- RECORDS SHOWN
════

Lemma deleteProduct_spec_witness :
  let gizmo := Sample.request None ""
                 [("name", JStr "Gizmo"); ("price", JNum 3); ("stock", JNum 0)] in
  let stocked := (POST_products gizmo Sample.calm).2 in
  let drop_gizmo := Sample.request (Sample.bearer Sample.carol) "8" [] in
  let drop_widget := Sample.request (Sample.bearer Sample.carol) "3" [] in
  is_Some (find_product "8" (db stocked))
  ∧ find_product "8" (db (DELETE_admin_products drop_gizmo stocked).2) = None
  ∧ (DELETE_admin_products drop_widget stocked).1
    = respond 500 (ErrorBody "Failed to delete product")
  ∧ is_Some (find_product "3" (db (DELETE_admin_products drop_widget stocked).2)).
Proof.
  intros gizmo stocked drop_gizmo drop_widget.
  destruct (deleteProduct_spec drop_gizmo stocked "2|carol@example.com|0"
              (Sample.claims_of Sample.carol) Sample.carol) as [_ Hgone];
    [reflexivity|reflexivity|reflexivity|reflexivity|constructor|].
  destruct (deleteProduct_spec drop_widget stocked "2|carol@example.com|0"
              (Sample.claims_of Sample.carol) Sample.carol) as [Hkept _];
    [reflexivity|reflexivity|reflexivity|reflexivity|constructor|].
  assert (is_Some (find_product "8" (db stocked))) as Hthere
    by (vm_compute; by eexists).
  split; [exact Hthere|].
  destruct Hgone as (_ & _ & Hnone & _).
  - exact Hthere.
  - apply Forall_forall. vm_compute. repeat constructor; discriminate.
  - intros r Hr. vm_compute in Hr. by apply elem_of_nil in Hr.
  - split; [exact Hnone|].
    destruct Hkept as [H500 Hsame].
    + right. exists {| ci_id := "6"; ci_cartId := "5"; ci_productId := "3";
                       ci_quantity := 2 |}.
      split; [|reflexivity]. vm_compute. left.
    + split; [exact H500|]. rewrite Hsame. vm_compute. by eexists.
Defined.

(** ** What an order records *)

Section OrderRecords.
Context {T : Type} {num : JsNum T} {ext : Externals} {bc : Bcrypt}
  {status : StatusColumn} {un : Unordered}.

(** The data of the nested items: the lines of the cart, each with the
    price its product has now. *)
Lemma item_data_lines (d : Db T) (items : list CartItem) (data : list (string * Z * T)) :
  map_throwing item_data (with_product d <$> items) = Ok data →
  (λ x, (x.1.1, x.1.2)) <$> data = line_of <$> items
  ∧ Forall (λ x, product_price <$> find_product x.1.1 d = Some x.2) data.
Proof.
  revert data. induction items as [|i items IH]; intros data Hm.
  - cbn in Hm. injection Hm as <-. split; [done|constructor].
  - rewrite fmap_cons in Hm. cbn [map_throwing] in Hm.
    rewrite item_data_with_product in Hm.
    destruct (find_product (ci_productId i) d) as [p|] eqn:Hp; [|done].
    destruct (map_throwing item_data (with_product d <$> items)) as [data'|]; [|done].
    injection Hm as <-. destruct (IH data' eq_refl) as [Hl Hf].
    split; [by rewrite !fmap_cons, Hl|]. constructor; [|done]. cbn. by rewrite Hp.
Qed.

Lemma new_item_lines (orderId : string) (first : nat) (data : list (string * Z * T)) :
  (λ r, (oi_productId r, oi_quantity r)) <$> imap (new_item orderId first) data
  = (λ x, (x.1.1, x.1.2)) <$> data.
Proof.
  rewrite fmap_imap. rewrite <- imap_const. by apply imap_ext.
Qed.

(** What the order handler does with a cart that has lines, each of a
    product of the catalog, when the store performs its three calls. *)
Lemma createOrder_run (user : Claims) (req : Request T) (w : World T) (c : Cart)
    (amounts : list T) :
  quiet w →
  find_cart (claims_id user) (db w) = Some c →
  items_of (cart_id c) (db w) ≠ [] →
  mapM (amount (db w)) (line_of <$> items_of (cart_id c) (db w)) = Some amounts →
  ∃ data,
    map_throwing item_data (with_product (db w) <$> items_of (cart_id c) (db w)) = Ok data
    ∧ let o := {| order_id := gen_id (next_id (db w)); order_userId := claims_id user;
                  order_total := sum_of amounts; order_status := default_status |} in
      let rows := imap (new_item (order_id o) (next_id (db w) + 1)) data in
      let d2 := bump (1 + length data)
                  (with_orderItems (λ l, l ++ rows)
                     (with_orders (λ l, l ++ [o]) (db w))) in
      createOrder user req w
      = (json (OrderBody o ((λ r, (r, find_product (oi_productId r) (db w))) <$> rows)),
         advance (with_cartItems (filter (λ i, ci_cartId i ≠ cart_id c)) d2)
           (advance d2 (advance (db w) w))).
Proof.
  intros Hq Hc Hne Ham.
  destruct (map_item_data (db w) (items_of (cart_id c) (db w))) as (data & Hd & Hlen).
  { by rewrite Ham. }
  exists data. split; [done|]. intros o rows d2.
  unfold createOrder, try_catch, bind, lift. perform.
  cbn [cart_findUnique_include fst snd]. rewrite Hc.
  rewrite bool_decide_eq_false_2; last first.
  { rewrite length_fmap. by intros ?%nil_length_inv. }
  pose proof (reduce_add_item (db w) (items_of (cart_id c) (db w)) (num_of_Z 0)) as Hr.
  rewrite Ham in Hr. rewrite Hr, Hd. perform. cbn [order_create fst snd db advance].
  perform. done.
Qed.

════

- EXERCISE REQUIREMENTS
Copy out every line of the listing that contains the string "bearer".

- ANSWER SPACE
  let drop_gizmo := Sample.request (Sample.bearer Sample.carol) "8" [] in
  let drop_widget := Sample.request (Sample.bearer Sample.carol) "3" [] in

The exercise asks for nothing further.